» **Dataset**
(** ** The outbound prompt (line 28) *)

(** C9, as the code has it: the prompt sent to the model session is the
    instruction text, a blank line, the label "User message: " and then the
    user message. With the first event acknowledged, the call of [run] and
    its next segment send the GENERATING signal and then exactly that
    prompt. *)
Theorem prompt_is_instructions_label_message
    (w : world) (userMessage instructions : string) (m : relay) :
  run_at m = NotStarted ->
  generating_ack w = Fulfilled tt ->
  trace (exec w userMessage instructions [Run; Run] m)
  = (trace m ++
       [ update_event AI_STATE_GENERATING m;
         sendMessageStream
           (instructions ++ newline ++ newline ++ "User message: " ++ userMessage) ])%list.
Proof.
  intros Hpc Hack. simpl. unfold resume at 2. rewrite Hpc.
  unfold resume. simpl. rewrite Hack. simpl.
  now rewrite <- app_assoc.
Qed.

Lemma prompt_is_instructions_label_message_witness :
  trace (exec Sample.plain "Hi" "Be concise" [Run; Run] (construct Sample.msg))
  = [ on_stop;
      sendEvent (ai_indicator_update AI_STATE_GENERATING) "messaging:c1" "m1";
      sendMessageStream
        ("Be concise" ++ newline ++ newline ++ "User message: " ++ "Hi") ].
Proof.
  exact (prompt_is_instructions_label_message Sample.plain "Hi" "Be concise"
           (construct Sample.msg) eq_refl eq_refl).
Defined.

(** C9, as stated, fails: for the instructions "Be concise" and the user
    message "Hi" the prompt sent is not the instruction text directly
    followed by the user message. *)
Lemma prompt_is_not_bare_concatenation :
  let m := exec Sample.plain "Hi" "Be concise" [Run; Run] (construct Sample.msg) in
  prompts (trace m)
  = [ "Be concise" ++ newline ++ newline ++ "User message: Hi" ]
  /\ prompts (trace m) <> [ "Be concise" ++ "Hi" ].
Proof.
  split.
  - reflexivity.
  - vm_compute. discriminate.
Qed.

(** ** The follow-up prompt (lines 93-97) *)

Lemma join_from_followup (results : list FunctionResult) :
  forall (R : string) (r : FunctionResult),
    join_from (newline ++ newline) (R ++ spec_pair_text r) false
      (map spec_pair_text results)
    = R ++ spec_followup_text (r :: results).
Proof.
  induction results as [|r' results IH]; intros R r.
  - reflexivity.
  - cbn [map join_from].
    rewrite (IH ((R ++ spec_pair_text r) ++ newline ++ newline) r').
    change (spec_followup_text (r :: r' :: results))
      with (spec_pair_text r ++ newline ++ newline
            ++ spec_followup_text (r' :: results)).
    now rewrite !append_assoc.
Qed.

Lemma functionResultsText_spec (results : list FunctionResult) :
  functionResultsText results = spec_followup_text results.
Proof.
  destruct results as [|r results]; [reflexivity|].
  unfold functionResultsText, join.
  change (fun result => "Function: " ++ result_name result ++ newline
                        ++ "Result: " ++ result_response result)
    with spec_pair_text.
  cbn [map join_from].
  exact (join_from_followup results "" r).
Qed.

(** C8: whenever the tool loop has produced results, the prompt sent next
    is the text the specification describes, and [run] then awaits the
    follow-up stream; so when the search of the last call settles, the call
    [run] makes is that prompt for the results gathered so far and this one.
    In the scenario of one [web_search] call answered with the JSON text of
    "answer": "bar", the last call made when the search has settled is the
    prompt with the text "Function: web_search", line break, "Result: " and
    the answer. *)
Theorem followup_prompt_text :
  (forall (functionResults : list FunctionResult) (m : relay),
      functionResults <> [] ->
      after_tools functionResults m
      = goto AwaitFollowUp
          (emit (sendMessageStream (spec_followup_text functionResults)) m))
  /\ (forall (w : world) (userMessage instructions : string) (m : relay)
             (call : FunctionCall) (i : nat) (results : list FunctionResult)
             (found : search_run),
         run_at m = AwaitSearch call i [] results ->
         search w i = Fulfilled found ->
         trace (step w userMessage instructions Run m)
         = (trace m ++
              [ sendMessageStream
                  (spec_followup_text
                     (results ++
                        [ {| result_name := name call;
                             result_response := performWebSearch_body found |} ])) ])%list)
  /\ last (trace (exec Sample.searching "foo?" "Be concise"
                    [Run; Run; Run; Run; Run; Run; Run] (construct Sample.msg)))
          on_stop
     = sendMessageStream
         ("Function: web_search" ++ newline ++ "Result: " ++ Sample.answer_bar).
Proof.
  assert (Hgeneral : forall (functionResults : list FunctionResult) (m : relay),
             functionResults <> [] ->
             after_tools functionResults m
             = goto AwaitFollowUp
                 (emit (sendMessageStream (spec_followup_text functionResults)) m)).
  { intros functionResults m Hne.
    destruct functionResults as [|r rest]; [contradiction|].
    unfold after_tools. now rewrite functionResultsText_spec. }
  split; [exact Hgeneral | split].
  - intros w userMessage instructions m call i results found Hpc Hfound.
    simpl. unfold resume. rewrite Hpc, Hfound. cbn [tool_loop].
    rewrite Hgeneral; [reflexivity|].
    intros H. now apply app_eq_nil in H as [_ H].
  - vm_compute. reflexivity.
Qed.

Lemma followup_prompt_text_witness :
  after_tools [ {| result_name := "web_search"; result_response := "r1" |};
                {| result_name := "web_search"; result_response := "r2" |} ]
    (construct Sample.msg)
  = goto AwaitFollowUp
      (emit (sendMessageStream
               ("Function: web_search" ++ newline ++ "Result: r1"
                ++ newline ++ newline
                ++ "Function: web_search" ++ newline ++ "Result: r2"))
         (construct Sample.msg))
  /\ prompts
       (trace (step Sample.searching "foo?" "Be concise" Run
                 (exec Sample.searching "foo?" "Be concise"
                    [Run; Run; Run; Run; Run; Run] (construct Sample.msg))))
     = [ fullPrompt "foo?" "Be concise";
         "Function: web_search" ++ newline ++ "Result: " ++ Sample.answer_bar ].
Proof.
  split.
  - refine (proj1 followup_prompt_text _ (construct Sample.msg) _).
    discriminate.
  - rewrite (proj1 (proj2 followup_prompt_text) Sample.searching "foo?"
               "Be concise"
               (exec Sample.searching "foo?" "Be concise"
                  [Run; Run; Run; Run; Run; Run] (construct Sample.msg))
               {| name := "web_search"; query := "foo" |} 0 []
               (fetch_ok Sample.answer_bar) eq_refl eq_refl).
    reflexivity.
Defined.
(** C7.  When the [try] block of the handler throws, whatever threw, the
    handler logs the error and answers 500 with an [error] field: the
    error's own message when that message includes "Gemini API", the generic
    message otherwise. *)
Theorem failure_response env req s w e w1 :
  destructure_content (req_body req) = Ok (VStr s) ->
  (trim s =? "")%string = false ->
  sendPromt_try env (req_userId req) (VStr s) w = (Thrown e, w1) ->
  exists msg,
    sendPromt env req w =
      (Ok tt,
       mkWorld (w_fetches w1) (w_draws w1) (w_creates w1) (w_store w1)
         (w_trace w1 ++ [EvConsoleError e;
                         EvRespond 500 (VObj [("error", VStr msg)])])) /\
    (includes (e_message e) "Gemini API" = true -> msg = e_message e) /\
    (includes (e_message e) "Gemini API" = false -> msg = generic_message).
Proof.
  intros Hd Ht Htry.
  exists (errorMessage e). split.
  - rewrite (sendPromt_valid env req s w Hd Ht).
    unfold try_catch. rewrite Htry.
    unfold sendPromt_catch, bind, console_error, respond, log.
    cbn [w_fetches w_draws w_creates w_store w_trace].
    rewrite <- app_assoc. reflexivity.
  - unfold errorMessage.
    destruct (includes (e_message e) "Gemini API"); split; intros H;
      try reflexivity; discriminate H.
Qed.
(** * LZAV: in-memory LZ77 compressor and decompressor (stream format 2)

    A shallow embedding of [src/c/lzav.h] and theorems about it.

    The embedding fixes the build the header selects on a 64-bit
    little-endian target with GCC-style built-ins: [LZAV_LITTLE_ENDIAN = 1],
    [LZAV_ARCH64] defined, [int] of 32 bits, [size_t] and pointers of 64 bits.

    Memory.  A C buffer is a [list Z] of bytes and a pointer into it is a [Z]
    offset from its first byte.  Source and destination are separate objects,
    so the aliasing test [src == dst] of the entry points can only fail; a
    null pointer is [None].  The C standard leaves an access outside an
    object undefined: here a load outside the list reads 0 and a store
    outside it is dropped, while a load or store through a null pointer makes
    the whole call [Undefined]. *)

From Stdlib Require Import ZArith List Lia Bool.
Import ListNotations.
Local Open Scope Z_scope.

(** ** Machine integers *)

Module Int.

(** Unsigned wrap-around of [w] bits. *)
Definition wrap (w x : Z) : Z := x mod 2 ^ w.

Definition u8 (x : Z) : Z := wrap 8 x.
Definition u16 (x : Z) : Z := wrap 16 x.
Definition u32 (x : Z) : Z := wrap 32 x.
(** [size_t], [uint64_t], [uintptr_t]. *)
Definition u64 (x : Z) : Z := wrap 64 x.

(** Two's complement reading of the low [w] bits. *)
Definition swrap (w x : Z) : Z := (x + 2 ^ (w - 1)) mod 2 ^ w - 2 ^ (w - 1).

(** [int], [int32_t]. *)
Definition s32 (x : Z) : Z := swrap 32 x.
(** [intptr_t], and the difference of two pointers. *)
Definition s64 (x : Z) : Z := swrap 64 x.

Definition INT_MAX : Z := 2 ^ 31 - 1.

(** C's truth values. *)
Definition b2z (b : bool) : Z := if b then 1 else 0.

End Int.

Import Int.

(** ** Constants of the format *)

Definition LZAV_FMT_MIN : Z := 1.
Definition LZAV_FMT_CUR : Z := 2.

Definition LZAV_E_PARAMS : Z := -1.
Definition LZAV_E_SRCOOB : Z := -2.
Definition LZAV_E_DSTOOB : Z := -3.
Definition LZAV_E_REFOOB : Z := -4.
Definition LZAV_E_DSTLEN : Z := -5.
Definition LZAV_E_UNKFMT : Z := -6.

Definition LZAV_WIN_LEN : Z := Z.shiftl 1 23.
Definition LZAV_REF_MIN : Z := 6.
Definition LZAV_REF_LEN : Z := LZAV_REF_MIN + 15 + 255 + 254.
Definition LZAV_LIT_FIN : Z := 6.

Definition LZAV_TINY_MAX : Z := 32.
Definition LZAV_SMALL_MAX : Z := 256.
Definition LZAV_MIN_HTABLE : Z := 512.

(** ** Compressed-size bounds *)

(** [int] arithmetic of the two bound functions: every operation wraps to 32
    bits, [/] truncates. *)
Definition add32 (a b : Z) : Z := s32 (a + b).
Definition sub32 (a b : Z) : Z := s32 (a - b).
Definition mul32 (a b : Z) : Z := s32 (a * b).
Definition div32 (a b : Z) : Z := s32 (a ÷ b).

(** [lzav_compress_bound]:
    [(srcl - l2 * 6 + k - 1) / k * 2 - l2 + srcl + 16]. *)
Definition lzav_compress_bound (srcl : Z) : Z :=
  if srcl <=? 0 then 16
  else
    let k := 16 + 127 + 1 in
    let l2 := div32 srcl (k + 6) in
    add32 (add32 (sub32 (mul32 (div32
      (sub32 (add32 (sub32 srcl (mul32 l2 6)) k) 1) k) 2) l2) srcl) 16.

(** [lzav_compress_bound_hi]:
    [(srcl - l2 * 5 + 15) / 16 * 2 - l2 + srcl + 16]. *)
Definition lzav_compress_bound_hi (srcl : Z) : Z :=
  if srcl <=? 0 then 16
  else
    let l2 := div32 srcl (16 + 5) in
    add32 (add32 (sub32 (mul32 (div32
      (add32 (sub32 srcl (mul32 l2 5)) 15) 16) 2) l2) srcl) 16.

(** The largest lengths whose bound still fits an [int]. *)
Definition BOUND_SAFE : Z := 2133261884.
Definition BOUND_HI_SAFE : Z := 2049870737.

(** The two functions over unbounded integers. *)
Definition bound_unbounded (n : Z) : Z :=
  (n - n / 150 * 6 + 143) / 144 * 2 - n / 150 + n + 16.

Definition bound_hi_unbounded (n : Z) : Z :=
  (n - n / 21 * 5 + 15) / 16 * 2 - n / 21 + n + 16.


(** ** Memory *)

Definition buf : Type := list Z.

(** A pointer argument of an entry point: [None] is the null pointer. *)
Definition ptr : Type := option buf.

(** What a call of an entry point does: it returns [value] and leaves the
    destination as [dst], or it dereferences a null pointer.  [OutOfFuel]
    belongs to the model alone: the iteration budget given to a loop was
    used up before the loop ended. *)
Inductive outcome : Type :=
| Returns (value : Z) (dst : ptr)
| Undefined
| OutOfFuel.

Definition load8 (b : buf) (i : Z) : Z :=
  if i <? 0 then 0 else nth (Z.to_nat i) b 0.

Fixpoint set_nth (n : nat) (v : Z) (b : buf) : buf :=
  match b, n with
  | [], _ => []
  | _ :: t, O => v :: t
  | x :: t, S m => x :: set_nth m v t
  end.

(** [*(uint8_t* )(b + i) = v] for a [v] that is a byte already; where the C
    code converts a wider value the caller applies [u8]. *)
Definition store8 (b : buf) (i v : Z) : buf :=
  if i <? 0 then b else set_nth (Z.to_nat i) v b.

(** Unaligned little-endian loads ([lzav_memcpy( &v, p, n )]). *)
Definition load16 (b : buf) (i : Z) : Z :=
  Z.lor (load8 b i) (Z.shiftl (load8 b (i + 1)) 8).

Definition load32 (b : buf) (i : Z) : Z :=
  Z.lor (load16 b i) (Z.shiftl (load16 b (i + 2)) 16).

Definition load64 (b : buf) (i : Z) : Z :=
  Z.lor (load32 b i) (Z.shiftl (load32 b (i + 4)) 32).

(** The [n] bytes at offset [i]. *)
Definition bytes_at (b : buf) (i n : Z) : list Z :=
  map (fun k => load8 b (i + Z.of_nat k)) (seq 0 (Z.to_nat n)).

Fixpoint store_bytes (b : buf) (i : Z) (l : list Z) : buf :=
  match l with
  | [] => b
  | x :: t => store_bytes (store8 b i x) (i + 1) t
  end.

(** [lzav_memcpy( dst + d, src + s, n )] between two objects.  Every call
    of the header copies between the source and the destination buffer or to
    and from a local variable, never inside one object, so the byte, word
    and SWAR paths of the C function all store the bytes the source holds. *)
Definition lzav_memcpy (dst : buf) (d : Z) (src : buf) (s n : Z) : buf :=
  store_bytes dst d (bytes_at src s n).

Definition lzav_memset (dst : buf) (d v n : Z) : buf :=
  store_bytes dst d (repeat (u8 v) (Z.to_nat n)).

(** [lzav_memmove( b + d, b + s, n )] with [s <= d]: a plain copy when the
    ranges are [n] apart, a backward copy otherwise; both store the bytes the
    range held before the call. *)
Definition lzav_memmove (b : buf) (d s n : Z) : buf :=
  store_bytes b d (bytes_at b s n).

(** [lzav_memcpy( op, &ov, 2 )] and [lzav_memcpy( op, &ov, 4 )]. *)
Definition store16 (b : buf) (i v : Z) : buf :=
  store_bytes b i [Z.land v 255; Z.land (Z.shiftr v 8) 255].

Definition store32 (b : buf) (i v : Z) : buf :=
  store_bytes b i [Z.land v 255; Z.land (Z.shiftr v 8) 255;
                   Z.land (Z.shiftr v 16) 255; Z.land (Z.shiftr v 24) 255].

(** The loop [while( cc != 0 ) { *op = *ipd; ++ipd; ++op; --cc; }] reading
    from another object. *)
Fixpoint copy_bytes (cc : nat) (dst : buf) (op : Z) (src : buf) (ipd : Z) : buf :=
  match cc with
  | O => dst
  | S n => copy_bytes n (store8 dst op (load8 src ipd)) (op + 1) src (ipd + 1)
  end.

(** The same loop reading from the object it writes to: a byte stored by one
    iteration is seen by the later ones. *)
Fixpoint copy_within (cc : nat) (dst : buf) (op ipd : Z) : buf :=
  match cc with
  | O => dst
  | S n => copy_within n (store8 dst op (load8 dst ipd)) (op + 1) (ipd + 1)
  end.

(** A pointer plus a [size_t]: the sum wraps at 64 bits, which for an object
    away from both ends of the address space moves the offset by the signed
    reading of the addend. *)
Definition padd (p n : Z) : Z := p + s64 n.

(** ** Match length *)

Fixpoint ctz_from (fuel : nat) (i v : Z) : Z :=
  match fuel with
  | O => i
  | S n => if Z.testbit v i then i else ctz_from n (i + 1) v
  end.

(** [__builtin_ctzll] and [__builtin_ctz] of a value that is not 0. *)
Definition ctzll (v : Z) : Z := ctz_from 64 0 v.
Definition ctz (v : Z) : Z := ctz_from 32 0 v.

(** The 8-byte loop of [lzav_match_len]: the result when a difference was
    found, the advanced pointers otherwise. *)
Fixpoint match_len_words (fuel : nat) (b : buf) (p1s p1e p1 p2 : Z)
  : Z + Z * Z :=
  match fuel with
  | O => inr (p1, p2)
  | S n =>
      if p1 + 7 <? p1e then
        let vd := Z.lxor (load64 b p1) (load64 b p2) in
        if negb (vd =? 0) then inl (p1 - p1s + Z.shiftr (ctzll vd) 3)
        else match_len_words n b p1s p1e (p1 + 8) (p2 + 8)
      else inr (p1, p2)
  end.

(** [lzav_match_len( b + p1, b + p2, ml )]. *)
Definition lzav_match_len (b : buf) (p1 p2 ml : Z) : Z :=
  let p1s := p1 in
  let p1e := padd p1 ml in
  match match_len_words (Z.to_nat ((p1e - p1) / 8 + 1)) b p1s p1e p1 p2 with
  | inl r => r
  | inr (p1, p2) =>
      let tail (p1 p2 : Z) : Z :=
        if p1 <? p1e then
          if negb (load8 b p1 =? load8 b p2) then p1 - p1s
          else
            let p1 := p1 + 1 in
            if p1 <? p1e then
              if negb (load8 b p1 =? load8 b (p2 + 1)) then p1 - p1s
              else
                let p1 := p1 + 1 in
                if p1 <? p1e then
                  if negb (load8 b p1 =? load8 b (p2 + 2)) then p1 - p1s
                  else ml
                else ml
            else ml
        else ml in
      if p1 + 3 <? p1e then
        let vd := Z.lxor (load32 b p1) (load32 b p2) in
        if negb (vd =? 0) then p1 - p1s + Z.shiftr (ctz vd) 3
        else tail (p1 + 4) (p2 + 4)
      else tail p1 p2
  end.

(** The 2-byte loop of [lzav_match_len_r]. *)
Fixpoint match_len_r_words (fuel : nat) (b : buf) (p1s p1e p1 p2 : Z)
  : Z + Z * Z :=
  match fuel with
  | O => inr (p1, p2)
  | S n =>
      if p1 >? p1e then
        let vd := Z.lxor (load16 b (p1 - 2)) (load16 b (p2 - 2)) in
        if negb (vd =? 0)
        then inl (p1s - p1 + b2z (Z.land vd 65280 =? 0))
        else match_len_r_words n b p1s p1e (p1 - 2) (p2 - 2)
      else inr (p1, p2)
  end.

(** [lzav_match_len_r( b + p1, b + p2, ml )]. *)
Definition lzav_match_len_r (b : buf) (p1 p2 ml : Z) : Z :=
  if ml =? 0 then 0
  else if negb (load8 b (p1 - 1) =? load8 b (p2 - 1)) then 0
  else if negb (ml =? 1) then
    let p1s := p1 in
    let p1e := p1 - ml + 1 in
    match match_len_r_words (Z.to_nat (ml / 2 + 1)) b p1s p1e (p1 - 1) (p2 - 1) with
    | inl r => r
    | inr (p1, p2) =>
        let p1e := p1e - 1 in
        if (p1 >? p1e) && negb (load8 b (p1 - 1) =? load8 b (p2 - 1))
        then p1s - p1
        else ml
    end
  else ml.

» **Your assignment**
Repeat word for word the lines above that run from the line containing "Definition u32 (x : Z) : Z := wrap 32 x." through the line containing "Definition LZAV_TINY_MAX : Z := 32.", both ends included, and nothing else.

» **Problem solution**
Definition u32 (x : Z) : Z := wrap 32 x.
(** [size_t], [uint64_t], [uintptr_t]. *)
Definition u64 (x : Z) : Z := wrap 64 x.

(** Two's complement reading of the low [w] bits. *)
Definition swrap (w x : Z) : Z := (x + 2 ^ (w - 1)) mod 2 ^ w - 2 ^ (w - 1).

(** [int], [int32_t]. *)
Definition s32 (x : Z) : Z := swrap 32 x.
(** [intptr_t], and the difference of two pointers. *)
Definition s64 (x : Z) : Z := swrap 64 x.

Definition INT_MAX : Z := 2 ^ 31 - 1.

(** C's truth values. *)
Definition b2z (b : bool) : Z := if b then 1 else 0.

End Int.

Import Int.

(** ** Constants of the format *)

Definition LZAV_FMT_MIN : Z := 1.
Definition LZAV_FMT_CUR : Z := 2.

Definition LZAV_E_PARAMS : Z := -1.
Definition LZAV_E_SRCOOB : Z := -2.
Definition LZAV_E_DSTOOB : Z := -3.
Definition LZAV_E_REFOOB : Z := -4.
Definition LZAV_E_DSTLEN : Z := -5.
Definition LZAV_E_UNKFMT : Z := -6.

Definition LZAV_WIN_LEN : Z := Z.shiftl 1 23.
Definition LZAV_REF_MIN : Z := 6.
Definition LZAV_REF_LEN : Z := LZAV_REF_MIN + 15 + 255 + 254.
Definition LZAV_LIT_FIN : Z := 6.

Definition LZAV_TINY_MAX : Z := 32.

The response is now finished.